Dr. Rehan Sadiq, the associate dean of the UBCO School of Engineering, says people literally laugh at him when he raises the subject in conversation of potential water shortfalls facing the valley.
“We are complacent about it because we look out and see that big lake every day,” Sadiq said.
But that mindset has to change, as the Okanagan is a reflection of Canada, a country with more renewable water resources than most countries but facing a challenge of what to do with it.
Sadiq is advocating the need for what he calls the one water approach, something he says would start a dialogue on how all users can improve efficiency supported by technology and infrastructure advancements.
He cites the paradox that exists in Canada, where three in every 10 residents use bottled water while water management infrastructure demands continue to grow.
Speaking at the inaugural water community forum hosted by UBCO and the WaterWise program initiated by the Okanagan Basin Water Board, Sadiq said people take water for granted because it is a relatively cheap commodity. He said if the cost was higher that would change people’s attitudes towards efficiency and water conservation methods.
“It is puzzling to me to drive around on a rainy day and see people with their sprinklers on,” he said.

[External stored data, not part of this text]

(* ===== verification/InstanceFacts.v ===== *)
(** The client and the server before there is a device: the handshake, and the
    queries of physical devices, through the connection's loop.

    The client's calls of [ClientInstance] run against the loop of [Session] with
    the handlers of [ServerInstance]. *)

From stdpp Require Import list gmap strings.
From S2P Require Import Prelude Wire Codec Decode CLayout VkStructs ExtensionContract PNext PNextFacts VkCreateInfos VkLimits.
From S2P Require Import MarshalBase Marshal MarshalValues.
From S2P Require Import HostMemory Objects Session ServerMemory ServerMapped ServerCommands ServerDevice.
From S2P Require Import ClientSync ClientCommands ServerInstance ClientInstance.
From S2P Require Connection.
Open Scope wire_scope.
#[local] Set Warnings "-clear-no-such-hyp".

(** ** The connection *)
Section Seen.
Context {W : Type} `{LoopOpcodes}.
Variable opcode_of : string -> Z.
Variable find_handler : Z -> option (Session W -> Session W).
Variable has_vkWaitSemaphores : Z -> W -> bool.

(** A round trip: the receiver refuses a reply whose status is not [Status::Ok].

    remote_objects.cpp:192-197. *)
Definition checked_round_trip (op : Z) (payload : list byte) (l : Loop W) :
    option (list byte) * Loop W :=
  let (reply, l) := loop_round_trip find_handler has_vkWaitSemaphores op payload l in
  (match reply with Some p => if Connection.Connection.status_ok p then Some p else None | None => None end, l).

Definition loop_remote : Remote :=
  {| world := Loop W; FlushMappedMemory := 0; DownloadMappedMemory := 0; round_trip := checked_round_trip |}.

Definition send_oneway (op : Z) (payload : list byte) (l : Loop W) : Loop W :=
  match on_message find_handler has_vkWaitSemaphores (mk_header op (Z.of_nat (length payload)) 0) payload l with
  | Some (_, l) => l
  | None => l
  end.

Definition loop_channel : @CommandChannel loop_remote :=
  @Build_CommandChannel loop_remote opcode_of send_oneway.

End Seen.

(** A reply starts with its status. *)
Lemma status_ok_payload s bs : Connection.Connection.status_ok (Writer.u32 (status_code s) ++ bs) = bool_decide (s = Ok).
Proof.
  unfold Connection.Connection.status_ok. rewrite length_app, length_writer_u32.
  assert (is_u32 (status_code s)) as Hs by (by destruct s; apply (bool_decide_unpack _)).
  replace (take 4 (Writer.u32 (status_code s) ++ bs)) with (Writer.u32 (status_code s)) by
    (rewrite take_app_le, take_ge by (rewrite length_writer_u32; lia); done).
  change (Writer.u32 (status_code s)) with (le_bytes 4 (status_code s)).
  rewrite le_value_bytes4 by done. by destruct s.
Qed.

Lemma at_string s r rest : cstring_ok s -> at_rest r (Writer.string (Some s) ++ rest) ->
  exists r', Reader.string r = (Some (Writer.strlen_prefix s), r') /\ at_rest r' rest.
Proof.
  intros Hs (Hw & Hf & Hu).
  pose proof (reads_at_elim _ _ _ _ r (reads_string_opt rest (Some s) Hs) Hw Hf Hu) as H.
  eexists. split; [exact H|]. by apply (advance_ok _ r (Writer.string (Some s)) rest).
Qed.

Lemma at_end_remaining r : at_rest r [] -> (Reader.remaining r =? 0)%nat = true.
Proof. intros H. by rewrite (at_remaining _ _ H). Qed.

(** ** The handshake *)
Section Handshake.
Context {W : Type} `{LoopOpcodes} {KC KS : Schema}.
Variable opcode_of : string -> Z.
Variable find_handler : Z -> option (Session W -> Session W).
Variable has_vkWaitSemaphores : Z -> W -> bool.
Variable devices : list Z.
Variable loader_version : Z.
(** VK_REMOTING_EXPERIMENTAL_COHERENT at the client and at the server. *)
Variables coherent_client coherent_server : bool.

(** Both sides were generated from the same description. *)
Definition same_schema : Prop :=
  Writer.strlen_prefix (@kWireSchemaRevision KC) = Writer.strlen_prefix (@kWireSchemaRevision KS) /\
  Writer.strlen_prefix (@kRegistrySha256 KC) = Writer.strlen_prefix (@kRegistrySha256 KS) /\
  Writer.strlen_prefix (@kWireAbi KC) = Writer.strlen_prefix (@kWireAbi KS) /\
  Writer.strlen_prefix (@kCommandSetDigest KC) = Writer.strlen_prefix (@kCommandSetDigest KS).

#[export] Instance same_schema_dec : Decision same_schema.
Proof. unfold same_schema. apply _. Defined.

Definition schema_ok (K : Schema) : Prop :=
  cstring_ok (@kWireSchemaRevision K) /\ cstring_ok (@kRegistrySha256 K) /\ cstring_ok (@kWireAbi K) /\
  cstring_ok (@kCommandSetDigest K).

(** The capability both sides have. *)
Definition agreed : Z := if coherent_client && coherent_server then kCapabilityWholeCopyHostCoherent else 0.

Definition handshake_reply (accepted : bool) : list byte :=
  Writer.u32 (status_code (if accepted then Ok else DecodeError)) ++
  Writer.string (Some (@kCommandSetDigest KS)) ++ Writer.u32 (wrap32 (Z.of_nat (length devices))) ++
  Writer.u32 loader_version ++ Writer.u32 (if accepted then agreed else 0).

Lemma capabilities_agree :
  capabilities_valid coherent_server (client_capabilities coherent_client) 0 = true /\
  Z.land (client_capabilities coherent_client) (server_capabilities coherent_server) = agreed.
Proof. unfold agreed. by destruct coherent_client, coherent_server. Qed.

(** What the server makes of the client's handshake. *)
Lemma handshake_handled op (l : Loop W) : schema_ok KC ->
  let payload := @handshake_request KC coherent_client in
  let c' := @handle_Handshake KS W devices loader_version coherent_server
              (new_session (mk_header op (Z.of_nat (length payload)) 1) payload l) in
  let accepted := bool_decide same_schema in
  sent c' = l_sent l ++ [(op, handshake_reply accepted, 1)] /\
  tables c' = (if accepted then set_capabilities agreed (l_tables l) else l_tables l) /\
  driver c' = l_driver l /\ oneway_errors c' = l_errors l /\ close_connection c' = negb accepted.
Proof.
  intros (Hs & Hr & Ha & Hd) payload c' accepted.
  assert (exists r, r = Reader.make payload /\ at_rest r payload) as (r0 & Hr0 & Hat) by (eexists; split; [done|apply at_make]).
  unfold payload at 1, handshake_request in Hat.
  assert (is_u32 (client_capabilities coherent_client)) as Hc
    by (by destruct coherent_client; apply (bool_decide_unpack _)).
  unfold c', handle_Handshake, rd_string, Handler.rd. cbn [reader new_session]. rewrite <- Hr0.
  apply at_string in Hat as (r1 & E & Hat); [rewrite E; cbn [Handler.set_reader reader]; clear E|done].
  apply at_string in Hat as (r2 & E & Hat); [rewrite E; cbn [Handler.set_reader reader]; clear E|done].
  apply at_string in Hat as (r3 & E & Hat); [rewrite E; cbn [Handler.set_reader reader]; clear E|done].
  apply at_string in Hat as (r4 & E & Hat); [rewrite E; cbn [Handler.set_reader reader]; clear E|done].
  decode Hat. cbn [Handler.set_reader reader].
  rewrite <- (app_nil_r (Writer.u32 0)) in Hat. decode Hat. cbn [Handler.set_reader reader default].
  rewrite (at_ok _ _ Hat), (at_end_remaining _ Hat).
  destruct capabilities_agree as [Hv Hl]. rewrite Hv. cbn [andb].
  unfold same_string. rewrite !Hl.
  replace (bool_decide (Writer.strlen_prefix (@kWireSchemaRevision KC) = Writer.strlen_prefix (@kWireSchemaRevision KS)) &&
           bool_decide (Writer.strlen_prefix (@kRegistrySha256 KC) = Writer.strlen_prefix (@kRegistrySha256 KS)) &&
           bool_decide (Writer.strlen_prefix (@kWireAbi KC) = Writer.strlen_prefix (@kWireAbi KS)) &&
           bool_decide (Writer.strlen_prefix (@kCommandSetDigest KC) = Writer.strlen_prefix (@kCommandSetDigest KS)))
    with accepted by (unfold accepted, same_schema; rewrite <- !bool_decide_and; apply bool_decide_ext; tauto).
  fold (handshake_reply accepted). by destruct accepted.
Qed.

(** The loop after the handshake. *)
Definition shaken (l : Loop W) : Loop W :=
  let accepted := bool_decide same_schema in
  mkLoop _ (if accepted then set_capabilities agreed (l_tables l) else l_tables l) (l_errors l) accepted
    (workers l) (jobs l) (l_sent l ++ [(Handshake, handshake_reply accepted, 1)]) (l_driver l).

Hypothesis handshake_registered :
  find_handler Handshake = Some (@handle_Handshake KS W devices loader_version coherent_server).

(** One turn of the loop; a refused client is not served any further. *)
Lemma handshake_message (l : Loop W) : schema_ok KC -> handshake_complete l = false ->
  let payload := @handshake_request KC coherent_client in
  on_message find_handler has_vkWaitSemaphores (mk_header Handshake (Z.of_nat (length payload)) 1) payload l =
  Some (bool_decide same_schema, shaken l).
Proof.
  intros Hok Hh payload. destruct (handshake_handled Handshake l Hok) as (Hs & Ht & Hd & He & Hc).
  unfold on_message. cbn [Wire.opcode Wire.request_id]. rewrite Hh, Z.eqb_refl. cbn [negb andb].
  replace (1 =? 0) with false by done. pose proof loop_opcodes_distinct as Hn.
  apply NoDup_cons in Hn as [Hn _]. rewrite !not_elem_of_cons in Hn. destruct Hn as (N1 & N2 & N3 & N4 & N5 & _).
  rewrite !(proj2 (Z.eqb_neq Handshake _)) by done. cbn [orb]. rewrite handshake_registered.
  unfold on_command. cbn [Wire.opcode]. fold payload in Hs, Ht, Hd, He, Hc. rewrite Z.eqb_refl, Hc, negb_involutive.
  unfold shaken, leave, complete_handshake. cbn [l_tables l_errors workers jobs l_sent l_driver].
  rewrite Hs, Ht, Hd, He. destruct (bool_decide same_schema); cbn; by rewrite ?Hh.
Qed.

Lemma handshake_round_trip (l : Loop W) : schema_ok KC -> handshake_complete l = false ->
  checked_round_trip find_handler has_vkWaitSemaphores Handshake (@handshake_request KC coherent_client) l =
  (if bool_decide same_schema then Some (handshake_reply true) else None, shaken l).
Proof.
  intros Hok Hh. unfold checked_round_trip, loop_round_trip. rewrite handshake_message by done.
  unfold shaken at 1. cbn [l_sent]. rewrite drop_app_length. cbn [handshake_reply].
  unfold handshake_reply at 1. rewrite status_ok_payload. by destruct (bool_decide same_schema).
Qed.

Lemma handshake_reply_read : schema_ok KS -> is_u32 loader_version -> same_schema ->
  @read_handshake_reply KC coherent_client (handshake_reply true) = Some (loader_version, agreed).
Proof.
  intros (_ & _ & _ & Hd) Hv (_ & _ & _ & Hsame).
  unfold read_handshake_reply. pose proof (at_make (handshake_reply true)) as Hat.
  revert Hat. generalize (Reader.make (handshake_reply true)). intros r0 Hat. unfold handshake_reply in Hat.
  assert (is_u32 agreed) as Ha by (unfold agreed; by destruct coherent_client, coherent_server; apply (bool_decide_unpack _)).
  decode Hat. apply at_string in Hat as (r2 & E & Hat); [rewrite E; clear E|done].
  decode Hat; [|apply wrap32_range]. decode Hat. rewrite <- (app_nil_r (Writer.u32 agreed)) in Hat. decode Hat.
  rewrite (at_ok _ _ Hat), (at_end_remaining _ Hat). cbn [default negb orb]. unfold same_string.
  rewrite (bool_decide_eq_true_2 _ (eq_sym Hsame)). cbn [negb orb]. unfold agreed.
  by destruct coherent_client, coherent_server.
Qed.

Variable windows : bool.

(** What the instance is created for. *)
Definition requested_version (info : InstanceCreateInfo) : Z :=
  match ii_api_version info with Some v => if v =? 0 then VK_API_VERSION_1_0 else v | None => VK_API_VERSION_1_0 end.

(** C13: The handshake: an instance comes into being exactly when client and server were
    generated from the same description, and then both agree on what they can do.

    On success the server serves the connection, the capability (coherent memory)
    is on exactly when both sides have it enabled, client and server have it
    recorded alike, and the version is the lowest of the application's, the
    server's and 1.2.  Otherwise vkCreateInstance returns
    VK_ERROR_INCOMPATIBLE_DRIVER and the server ends the connection with its tables
    untouched. *)
Theorem handshake_agreed info (l : Loop W) :
  schema_ok KC -> schema_ok KS -> is_u32 loader_version -> opcode_of "Handshake" = Handshake ->
  handshake_complete l = false -> valid_instance_pnext (ii_chain info) = true -> ii_layers info = 0 ->
  forallb (extension_supported windows) (requested_names (ii_extension_count info) (ii_extensions info)) = true ->
  let '(result, instance) :=
    @CreateInstance _ (loop_channel opcode_of find_handler has_vkWaitSemaphores) KC windows coherent_client
      (Some info) true (Some l) in
  if decide same_schema then
    result = VK_SUCCESS /\
    exists c, instance = Some c /\ handshake_complete (ic_world c) = true /\
      ri_capabilities c = agreed /\ capabilities (l_tables (ic_world c)) = agreed /\
      table (l_tables (ic_world c)) = table (l_tables l) /\ l_driver (ic_world c) = l_driver l /\
      negotiated_api_version c = Z.min (Z.min (requested_version info) loader_version) VK_API_VERSION_1_2 /\
      physical_devices c = []
  else
    result = VK_ERROR_INCOMPATIBLE_DRIVER /\ instance = None /\
    on_message find_handler has_vkWaitSemaphores
      (mk_header Handshake (Z.of_nat (length (@handshake_request KC coherent_client))) 1)
      (@handshake_request KC coherent_client) l = Some (false, shaken l) /\
    l_tables (shaken l) = l_tables l /\ handshake_complete (shaken l) = false.
Proof.
  intros Hc Hs Hv Hop Hh Hp Hl Hn. unfold CreateInstance. rewrite Hp, Hl, Hn, Z.eqb_refl. cbn [negb].
  cbn [command_opcode loop_channel round_trip loop_remote]. rewrite Hop, handshake_round_trip by done.
  destruct (decide same_schema) as [Hsame|Hsame].
  - rewrite bool_decide_eq_true_2, handshake_reply_read by done. split; [done|]. eexists. split; [done|].
    unfold shaken. rewrite bool_decide_eq_true_2 by done. by repeat split.
  - rewrite bool_decide_eq_false_2 by done. split; [done|]. split; [done|].
    rewrite handshake_message by done. unfold shaken. by rewrite bool_decide_eq_false_2.
Qed.

End Handshake.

Sadiq has embarked on a research project with his students to delve into how to measure water use in the valley, to try developing a methodology to create a data base that can be used to measure water use performance and provide a basis for making sometimes difficult water allocation decisions.

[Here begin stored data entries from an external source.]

(* ===== verification/ServerAnswers.v ===== *)
(** The modelled handlers of all tables together: whatever the messages are, no
    request is answered twice and no one-way message is answered. *)

From stdpp Require Import list gmap strings.
From S2P Require Import Prelude Wire Codec Decode CLayout VkStructs PNext PNextFacts VkCreateInfos VkCommands.
From S2P Require Import MarshalBase Marshal MarshalChained MarshalSync MarshalValues HostMemory ClientSync.
From S2P Require Import Objects Session ServerMemory ServerCommands CommandSafety ServerDevice DeviceAnswers.
From S2P Require Import ServerInstance QueryDemo.
From S2P Require Workers ServerMapped.
Import Handler.

#[local] Set Warnings "-clear-no-such-hyp".

Section Server.
Context `{Abi} `{Schema} {W : Type}.
Context {HM : MemoryDriver W} {C : CommandDriver W} {D : DeviceDriver W} {HI : InstanceDriver W}.
Variables (physical_devices : list Z) (loader_api_version : Z) (coherent_enabled : bool).
Implicit Type c : Session W.

(** vkUpdateDescriptorSetWithTemplate as long as its stores stay within its
    block; the behaviour of the process is undefined when they do not. *)
Definition update_with_template c : Session W := default c (handle_UpdateDescriptorSetWithTemplate c).

(** The handlers of the instance, memory, command and device files. *)
Definition server_handlers : list (Session W -> Session W) :=
  handle_Handshake physical_devices loader_api_version coherent_enabled ::
  map snd (query_handlers physical_devices) ++
  replying_handlers ++ [handle_FreeMemory] ++
  map snd command_handlers ++
  map snd (requests physical_devices) ++ map snd oneway_requests ++ [update_with_template].

Definition at_most_once (f : Session W -> Session W) : Prop := forall c, answers c (f c).

Lemma silent_answers c c' : silent c c' -> answers c c'.
Proof. intros (Ho & Hi & Hs & Hr & _). by apply answers_silent. Qed.

Lemma quiet_answers c c' : quiet c c' -> answers c c'.
Proof. intros (Ho & Hi & Hs & _ & Hr & _). by apply answers_silent. Qed.

Lemma answers_error c0 c : answers c0 c -> answers c0 (mark_oneway_error c).
Proof. intros. eapply answers_trans; [done|by apply answers_silent]. Qed.

Lemma replied_answers c0 c : answers c0 c -> answers c0 (reply c).
Proof. intros. eapply answers_trans; [done|apply answers_reply]. Qed.

Lemma status_answers s c0 c : answers c0 c -> answers c0 (reply_status s c).
Proof. intros. eapply answers_trans; [done|apply answers_reply_status]. Qed.

Lemma answers_close c0 c : answers c0 c -> answers c0 (set_close c).
Proof. intros. eapply answers_trans; [done|by apply answers_silent]. Qed.

Lemma handshake_once :
  at_most_once (handle_Handshake physical_devices loader_api_version coherent_enabled).
Proof.
  intros c. unfold handle_Handshake, rd_string.
  repeat match goal with
  | |- context [let (_, _) := rd ?f ?x in _] =>
      let E := fresh in destruct (rd f x) eqn:E; eapply (rd_answers f c) in E; [|first [eassumption|apply answers_refl]]
  end.
  case_match; [apply answers_set_tables|apply answers_close]; by apply replied_answers, answers_write.
Qed.

Lemma queries_reply : Forall (fun e => forall c, replies c (snd e c)) (query_handlers physical_devices).
Proof.
  unfold query_handlers. repeat apply Forall_cons_2; try apply Forall_nil_2; cbn [snd]; intros c.
  all: unfold handle_EnumeratePhysicalDevices; try (apply replies_decoded; intros x c' Ha); cbv zeta.
  { apply replies_reply, answers_write, answers_refl. }
  all: repeat first [by apply replies_ok|by apply replies_status|case_match].
Qed.

Lemma free_memory_once : at_most_once handle_FreeMemory.
Proof.
  intros c. unfold handle_FreeMemory. destruct (rd_object devices c) as [d c1] eqn:E1.
  eapply rd_object_answers in E1; [|apply answers_refl]. destruct (rd Reader.handle c1) as [id c2] eqn:E2.
  eapply rd_answers in E2; [|exact E1]. eapply answers_trans; [exact E2|].
  repeat case_match; by apply answers_silent.
Qed.

(** *** The life of a command buffer *)

Lemma answers_device c0 c v c' : rd_device c = (v, c') -> answers c0 c -> answers c0 c'.
Proof.
  unfold rd_device. destruct (rd _ c) as [id c1] eqn:E. intros [= _ <-]. by apply (rd_answers _ _ _ _ _ E).
Qed.

Lemma answers_decode {A} (m : HandleResolver -> Rd A) c0 c v c' :
  decode_with m c = (v, c') -> answers c0 c -> answers c0 c'.
Proof. apply rd_answers. Qed.

Lemma answers_taken n c0 : forall c v c', take_command_buffers n c = (v, c') -> answers c0 c -> answers c0 c'.
Proof.
  induction n as [|n IH]; intros c v c'; cbn [take_command_buffers]; [by intros [= _ <-]|].
  destruct (rd _ c) as [id c1] eqn:E. destruct (Table.take _ _) as [cb T].
  destruct (take_command_buffers n _) as [cbs c2] eqn:E2. intros [= _ <-] Ha.
  eapply IH; [exact E2|]. by eapply answers_set_tables, rd_answers.
Qed.

Lemma answers_checked call c0 c : answers c0 c -> answers c0 (checked call c).
Proof.
  intros Ha. unfold checked. destruct (call (driver c)) as [r w].
  eapply answers_trans; [exact Ha|]. case_match; by apply answers_silent.
Qed.

#[local] Hint Resolve answers_refl answers_write answers_set_driver answers_set_tables answers_checked
  answers_error replied_answers status_answers : answers.

Ltac once_step :=
  match goal with
  | |- answers _ (match rd_device ?c with _ => _ end) =>
      let E := fresh in destruct (rd_device c) eqn:E; eapply answers_device in E; [|eassumption]
  | |- answers _ (match rd ?f ?c with _ => _ end) =>
      let E := fresh in destruct (rd f c) as [? ?] eqn:E; eapply (rd_answers f) in E; [|eassumption]
  | |- answers _ (match decode_with ?m ?c with _ => _ end) =>
      let E := fresh in destruct (decode_with m c) as [? ?] eqn:E; eapply answers_decode in E; [|eassumption]
  | |- answers _ (match take_command_buffers ?n ?c with _ => _ end) =>
      let E := fresh in destruct (take_command_buffers n c) eqn:E; eapply answers_taken in E; [|eassumption]
  | |- answers _ (match ?x with _ => _ end) => destruct x
  | |- answers _ _ => solve [auto 8 with answers nocore]
  end.

Lemma lifecycle_once : Forall (fun e => at_most_once (snd e)) lifecycle_handlers.
Proof.
  unfold lifecycle_handlers. repeat apply Forall_cons_2; try apply Forall_nil_2; cbn [snd]; intros c;
    pose proof (answers_refl c).
  all: unfold handle_CreateCommandPool, handle_DestroyCommandPool, handle_AllocateCommandBuffers,
    handle_FreeCommandBuffers, handle_BeginCommandBuffer, handle_EndCommandBuffer, handle_ResetCommandBuffer,
    handle_ResetCommandPool, handle_TrimCommandPool; cbv zeta; repeat once_step.
Qed.

Lemma handlers_once : Forall at_most_once server_handlers.
Proof.
  unfold server_handlers, command_handlers. rewrite map_app. apply Forall_cons_2; [exact handshake_once|].
  rewrite !Forall_app. split_and!.
  - apply List.Forall_map. eapply Forall_impl; [exact queries_reply|]. intros e He c. apply He.
  - apply List.Forall_forall. intros f Hf%list_elem_of_In c. by apply memory_requests_answered.
  - apply Forall_cons_2; [exact free_memory_once|constructor].
  - apply List.Forall_map, lifecycle_once.
  - apply List.Forall_map. eapply Forall_impl; [exact recording_sound|]. intros e He c.
    apply quiet_answers, He.
  - apply List.Forall_map. eapply Forall_impl; [apply requests_reply|]. intros e He c. apply He.
  - apply List.Forall_map. eapply Forall_impl; [exact oneway_silent|]. intros e He c.
    apply silent_answers, He.
  - constructor; [|constructor]. intros c. unfold update_with_template.
    destruct (handle_UpdateDescriptorSetWithTemplate c) as [c'|] eqn:E; [|apply answers_refl].
    by apply silent_answers, template_silent.
Qed.

End Server.

(** ** The loop over them *)
Section Loop.
Context `{Abi} `{Schema} `{LoopOpcodes} {W : Type}.
Context {HM : MemoryDriver W} {C : CommandDriver W} {D : DeviceDriver W} {HI : InstanceDriver W}.
Variables (physical_devices : list Z) (loader_api_version : Z) (coherent_enabled : bool).
Variable find_handler : Z -> option (Session W -> Session W).
Variable has_vkWaitSemaphores : Z -> W -> bool.

(** C38: No request is answered twice. Take any messages, well formed or not, none
    of which is one of the window-system handlers' (not modelled): the frames
    sent and the waits accepted for a request id are at most the messages that
    carry it, and no message with id 0, a one-way one, is answered; this is of
    the handlers registered for handshake, queries, memory, commands and devices
    and of what the loop answers itself. *)
Theorem never_answered_twice messages (l : Loop W) id :
  (forall h payload f, (h, payload) ∈ messages -> find_handler (Wire.opcode h) = Some f ->
     f ∈ server_handlers physical_devices loader_api_version coherent_enabled) ->
  (answers_of id (serve find_handler has_vkWaitSemaphores messages l) <=
     answers_of id l + requests_of id messages)%nat /\
  answers_of 0 (serve find_handler has_vkWaitSemaphores messages l) = answers_of 0 l.
Proof.
  intros Hf. apply serve_answers. intros h payload f Hin Hfound c.
  pose proof (handlers_once physical_devices loader_api_version coherent_enabled) as Ho.
  rewrite Forall_forall in Ho. by apply (Ho f (Hf h payload f Hin Hfound)).
Qed.

End Loop.

(** *** Witness: every handler registered, and a query sent on a fresh connection,
    once with an id and once without. *)
Section Witnesses.

#[local] Existing Instances Instances.abi DeviceDemo.commands DeviceDemo.driver QueryDemo.memory
  QueryDemo.queries QueryDemo.schema ServerMapped.demo_loop_opcodes.

Definition registered_handlers : list (Session DeviceDemo.log -> Session DeviceDemo.log) :=
  server_handlers QueryDemo.physical VK_API_VERSION_1_3 true.

Definition find_registered (op : Z) : option (Session DeviceDemo.log -> Session DeviceDemo.log) :=
  if op <? 100 then None else registered_handlers !! Z.to_nat (op - 100).

Definition queries_sent : list (MessageHeader * list byte) :=
  [(mk_header 101 0 9, []); (mk_header 101 0 0, [])].

Lemma never_answered_twice_witness :
  let l := serve find_registered QueryDemo.has_vkWaitSemaphores queries_sent (QueryDemo.server true 0) in
  answers_of 9 l = 1%nat /\ (answers_of 9 l <= 0 + 1)%nat /\ answers_of 0 l = 0%nat.
Proof.
  cbv zeta. split; [by vm_compute|].
  apply (never_answered_twice QueryDemo.physical VK_API_VERSION_1_3 true find_registered
           QueryDemo.has_vkWaitSemaphores queries_sent (QueryDemo.server true 0) 9).
  intros h payload f _. unfold find_registered. case_match; [done|]. apply list_elem_of_lookup_2.
Defined.

End Witnesses.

“Right now what is important is to create a dialogue in the community on these issues,” he said.
“We need to start seeing water use in an interconnected way rather than thinking the answer is for one group to have priority over another.
“Just like corporations use bench-marking to measure improvement and growth, we need to do the same thing: Measure performance of water management.”
Sadiq said while water is defined by its very essence as life, the idea that Canada or the world has an abundance of it beyond the need to worry is false.
“There are 7.5 billion people in the world and one billion of them don’t have access to clean drinking water,” said Sadiq. “Six thousand babies die every day around the world due to disease carried in unhealthy water.”
He noted that 84 per cent of people in his native Pakistan do not have access to safe, drinking water.
“For us in Canada it is about reliability and accessibility. If you can’t measure that, you can’t manage it.”